Americanas detém os maiores recordes da competição e contam com uma mistura de experiência das veteranas multicampeãs com a juventude das promessas

A seleção dos Estados Unidos começa hoje a campanha em busca de um inédito terceiro título consecutivo da Copa do Mundo. As americanas estreiam contra o Vietnã, às 22h (de Brasília, transmissão do SporTV e CazéTV), no estádio Eden Park, em Auckland, capital da Nova Zelândia. Com quatro títulos do torneio e quadro medalhas olímpicas de ouro, a equipe capitaneada por Megan Rapinoe chega ao Mundial com o status de favorita. No entanto, alguns resultados recentes e a boa fase de potências europeias podem atrapalhar a soberania americana.

O torneio marca a despedida de Rapinoe do futebol de seleções, já que a atacante anunciou que esta será sua última temporada atuando. A aposentadoria será ao final da NWSL, a liga de futebol feminino dos EUA, onde Rapine joga pelo OL Reign.

Artilheira e eleita a melhor jogadora da última Copa, Rapinoe foi campeã em 2015 e venceu o Fifa The Best em 2019 pelas conquistas com a seleção.

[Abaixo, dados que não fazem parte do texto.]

Definition delete_live_topic (cluster bootstrap topic : string) : prog topic_resp unit :=
  if negb (preserve_topic spec) then
    client ← call (AdminClientFor cluster bootstrap);
    match client with
    | Ok _ => _ ← call (DeleteTopics topic); Ret tt   (* a failure is only logged *)
    | Err _ => Ret tt
    end
  else Ret tt.

Definition add_finalizer : pass unit :=
  patched ← call (PatchFinalizers [FINALIZER]);
  Ret (map_err (λ e, Some (Kube e)) patched).

Definition remove_finalizer : pass unit :=
  patched ← call (PatchFinalizers []);
  Ret (map_err (λ e, Some (Kube e)) patched).

Definition prepare_topic : pass TopicPreparation :=
  match label (kt_meta obj) "krabka.io/cluster" with
  | None =>
      done (report ("False", "MissingClusterLabel",
                    "metadata.labels[" +:+ debug_str "krabka.io/cluster" +:+ "] is required")
              None false (controller_drift_requeue cfg))
  | Some cluster =>
      let topic := default name (topic_name spec) in
      match validate_kafka_topic_name topic with
      | Err message =>
          done (report ("False", "InvalidTopicName", message) None false
                  (controller_invalid_requeue cfg))
      | Ok _ =>
          kafka ← call (GetKafka cluster);
          match kafka with
          | Err e => Ret (Err (Some (Kube e)))
          | Ok kafka =>
              match and_then kafka operator_listener_bootstrap with
              | None =>
                  done (report ("False", "ClusterNotReady",
                          "Kafka/" +:+ cluster +:+ " not Ready or no internal listener")
                          None false (controller_dependency_requeue cfg))
              | Some bootstrap =>
                  if om_deleting (kt_meta obj) then
                    _ ← delete_live_topic cluster bootstrap topic;
                    _ ←? remove_finalizer;
                    Ret (Ok (Done AwaitChange))
                  else if negb (has_finalizer obj) then
                    _ ←? add_finalizer;
                    Ret (Ok (Done RequeueNow))
                  else Ret (Ok (Ready cluster bootstrap topic))
              end
          end
      end
  end.

Definition broker_error (api : string) (e : KafkaError) : string * string * string :=
  ("False", "BrokerError",
   api +:+ ": " +:+ ke_name e +:+ " (" +:+ display_Z (ke_code e) +:+ ")").

Definition create_topic (cluster topic : string) : pass (action Time) :=
  created ← call (CreateTopics topic (partitions spec) (replicas spec)
                    (default ∅ (config spec)));
  match created with
  | Err e => admin_failed cluster e
  | Ok outcomes =>
      match last outcomes with
      | None => Ret (Err None)
      | Some outcome =>
          match mo_error outcome with
          | Some e =>
              report (broker_error "CreateTopics" e) None false (controller_error_requeue cfg)
          | None =>
              report ("True", "Ready", "topic created") (mo_id outcome) true
                (controller_drift_requeue cfg)
          end
      end
  end.

Definition reconcile_replication_factor (cluster topic : string) (id : option string)
  : pass (option (action Time)) :=
  r ← call (ReconcileReplicationFactor topic (replicas spec));
  match r with
  | Ok InSync => Ret (Ok None)
  | Ok st =>
      let message := if bool_decide (st = ReassignmentInProgress)
                     then "partition reassignment in progress"
                     else "partition reassignment submitted" in
      a ←? report ("False", "Reassigning", message) id false (controller_dependency_requeue cfg);
      Ret (Ok (Some a))
  | Err (Broker api code error_name message) =>
      let detail := match message with Some d => ": " +:+ d | None => "" end in
      a ←? report ("False", "BrokerError",
             api +:+ ": " +:+ error_name +:+ " (" +:+ display_Z code +:+ ")" +:+ detail)
             id false (controller_error_requeue cfg);
      Ret (Ok (Some a))
  | Err e => a ←? admin_failed cluster e; Ret (Ok (Some a))
  end.

Definition topic_config_overrides (results : gmap string (result Config KafkaError))
    (resource : string) : result (gmap string string) AdminError :=
  match results !! resource with
  | None => Err (Protocol "DescribeConfigs omitted the topic")
  | Some (Ok config) => Ok (dynamic_overrides config resource)
  | Some (Err e) => Err (Broker "DescribeConfigs" (ke_code e) (ke_name e) (ke_message e))
  end.

(** The partition increase: [None] goes on. *)
Definition grow_partitions (cluster topic : string) (cur : TopicMetadata)
  : pass (option (action Time)) :=
  if partition_count cur <? partitions spec then
    r ← call (CreatePartitions topic (partitions spec));
    match r with
    | Err e => a ←? admin_failed cluster e; Ret (Ok (Some a))
    | Ok outcomes =>
        match last outcomes with
        | None => Ret (Err None)
        | Some o =>
            match mo_error o with
            | None => Ret (Ok None)
            | Some e =>
                a ←? report (broker_error "CreatePartitions" e) (tm_id cur) false
                       (controller_error_requeue cfg);
                Ret (Ok (Some a))
            end
        end
    end
  else Ret (Ok None).

Definition reconcile_configs (cluster topic : string) (cur : TopicMetadata)
  : pass (option (action Time)) :=
  described ← call (DescribeConfigs topic);
  match (let? results := described in topic_config_overrides results topic) with
  | Err e => a ←? admin_failed cluster e; Ret (Ok (Some a))
  | Ok overrides =>
      match diff_configs overrides (default ∅ (config spec)) with
      | [] => Ret (Ok None)
      | ops =>
          altered ← call (IncrementalAlterConfigs topic ops);
          match altered with
          | Err e => a ←? admin_failed cluster e; Ret (Ok (Some a))
          | Ok outcomes =>
              match head (filter_map (λ '(_, r), match r with Err e => Some e | Ok _ => None end)
                            (btree_list outcomes)) with
              | Some e =>
                  a ←? report (broker_error "IncrementalAlterConfigs" e) (tm_id cur) false
                         (controller_error_requeue cfg);
                  Ret (Ok (Some a))
              | None => Ret (Ok None)
              end
          end
      end
  end.

Definition update_topic (cluster topic : string) (cur : TopicMetadata) : pass (action Time) :=
  if partitions spec <? partition_count cur then
    report ("False", "ImmutableFieldChanged",
            "spec.partitions decrease is not supported by Kafka")
      (tm_id cur) false (controller_invalid_requeue cfg)
  else
    grown ←? grow_partitions cluster topic cur;
    match grown with
    | Some a => Ret (Ok a)
    | None =>
        replicated ←? reconcile_replication_factor cluster topic (tm_id cur);
        match replicated with
        | Some a => Ret (Ok a)
        | None =>
            configured ←? reconcile_configs cluster topic cur;
            match configured with
            | Some a => Ret (Ok a)
            | None =>
                report ("True", "Ready", "topic in sync") (tm_id cur) true
                  (controller_drift_requeue cfg)
            end
        end
    end.

(** The live topic the pass works on: reported by name and without an error. *)
Definition current_topic (topics : list TopicMetadata) (topic : string) : option TopicMetadata :=
  option_filter (λ t, negb (opt_is_some (tm_error t)))
    (find_first (λ t, str_eqb (tm_name t) topic) topics).

Definition reconcile_inner : pass (action Time) :=
  prepared ←? prepare_topic;
  match prepared with
  | Done a => Ret (Ok a)
  | Ready cluster bootstrap topic =>
      client ← call (AdminClientFor cluster bootstrap);
      match client with
      | Err _ => Ret (Ok (Requeue (controller_error_requeue cfg)))
      | Ok _ =>
          md ← call (Metadata topic);
          match md with
          | Err e => admin_failed cluster e
          | Ok topics =>
              match current_topic topics topic with
              | None => create_topic cluster topic
              | Some cur => update_topic cluster topic cur
              end
          end
      end
  end.
End pass.
End topic.

(** ** Config diffs *)

(** [IncrementalAlterConfigs] on the topic's overrides. *)
Definition apply_op (m : gmap string string) (op : AlterConfigOp) : gmap string string :=
  match op with
  | SetConfig k v => <[k := v]> m
  | DeleteConfig k => delete k m
  end.

Lemma fold_sets (current : gmap string string) l m :
  NoDup (l.*1) → (∀ k v, (k, v) ∈ l → m !! k = current !! k) →
  fold_left apply_op
    (filter_map (λ '(k, v), if bool_decide (current !! k = Some v) then None else Some (SetConfig k v)) l) m
  = list_to_map l ∪ m.
Proof.
  revert m. induction l as [|[k v] l IH]; intros m Hnd Hm; cbn; [by rewrite map_empty_union|].
  cbn in Hnd. apply NoDup_cons in Hnd as [Hk Hnd].
  assert (∀ v', (k, v') ∉ l) as Hkl.
  { intros v' Hin. apply Hk. apply list_elem_of_fmap. by exists (k, v'). }
  assert (m !! k = current !! k) as Hmk by (apply (Hm k v); set_solver).
  case_bool_decide as Hc; cbn.
  - rewrite IH by (set_solver || done). apply map_eq. intros i. rewrite !lookup_union.
    destruct (decide (i = k)) as [->|Hne]; [|by rewrite lookup_insert_ne].
    rewrite lookup_insert_eq, not_elem_of_list_to_map_1 by done. rewrite Hmk, Hc. done.
  - rewrite IH; [|done|].
    + rewrite <- insert_union_l, insert_union_r; [done|]. by apply not_elem_of_list_to_map_1.
    + intros i w Hi. rewrite lookup_insert_ne by (intros ->; by apply (Hkl w)). set_solver.
Qed.

Lemma fold_deletes (desired m : gmap string string) ks i :
  fold_left apply_op
    (filter_map (λ k, if opt_is_some (desired !! k) then None else Some (DeleteConfig k)) ks) m !! i
  = if decide (i ∈ ks ∧ desired !! i = None) then None else m !! i.
Proof.
  revert m. induction ks as [|k ks IH]; intros m; cbn.
  - rewrite decide_False; [done|]. set_solver.
  - destruct (desired !! k) as [v|] eqn:Hk; cbn; rewrite IH.
    + destruct (decide (i = k)) as [->|Hne].
      * rewrite !decide_False; [done|naive_solver..].
      * apply decide_ext. set_solver.
    + destruct (decide (i = k)) as [->|Hne].
      * rewrite (decide_True (P := k ∈ k :: ks ∧ _)) by set_solver.
        rewrite lookup_delete_eq. by case_decide.
      * rewrite lookup_delete_ne by done. apply decide_ext. set_solver.
Qed.

Lemma list_to_map_btree_list {A} (m : gmap string A) : list_to_map (btree_list m) = m.
Proof.
  rewrite <- (list_to_map_to_list m) at 2. apply list_to_map_proper; [|apply sort_by_perm].
  unfold btree_list. eapply NoDup_Permutation_proper;
    [apply fmap_Permutation, sort_by_perm|apply NoDup_fst_map_to_list].
Qed.

Lemma diff_configs_apply current desired :
  fold_left apply_op (diff_configs current desired) current = desired.
Proof.
  unfold diff_configs. rewrite fold_left_app.
  rewrite fold_sets; [|apply (NoDup_btree_keys desired)|done].
  rewrite list_to_map_btree_list. apply map_eq. intros i. rewrite fold_deletes, lookup_union.
  pose proof (elem_of_btree_keys current i) as Hkeys. destruct (desired !! i) as [v|] eqn:Hd.
  - case_decide; [naive_solver|]. by destruct (current !! i).
  - case_decide as Hcase; [done|]. destruct (current !! i) as [w|] eqn:Hc; [|done].
    exfalso. apply Hcase. split; [apply Hkeys; eauto|done].
Qed.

Ao lado dela, Alex Morgan, três vezes finalista do Fifa The Best, é outra campeã de 2015 de destaque.

O time tem ainda outros nomes experientes e campeões nas edições de 2015 e 2019, como Kelley O’Hara, Alyssa Naeher e Julie Ertz, mas no geral é uma seleção bastante renovada. Nada menos que 14 jogadoras farão suas estreias em Copas do Mundo.

As maiores expectativas recaem sobre três atacantes: Sophia Smith, que em 2022 foi eleita a melhor jogadora da NSWL; Triny Rodman — filha do astro da NBA Dennis Rodman —, que venceu a liga em 2021 com o Washington Spirit; e a promessa Alyssa Thompson, hoje com 18 anos, que estreou na seleção como titular em um amistoso contra Inglaterra em 2022.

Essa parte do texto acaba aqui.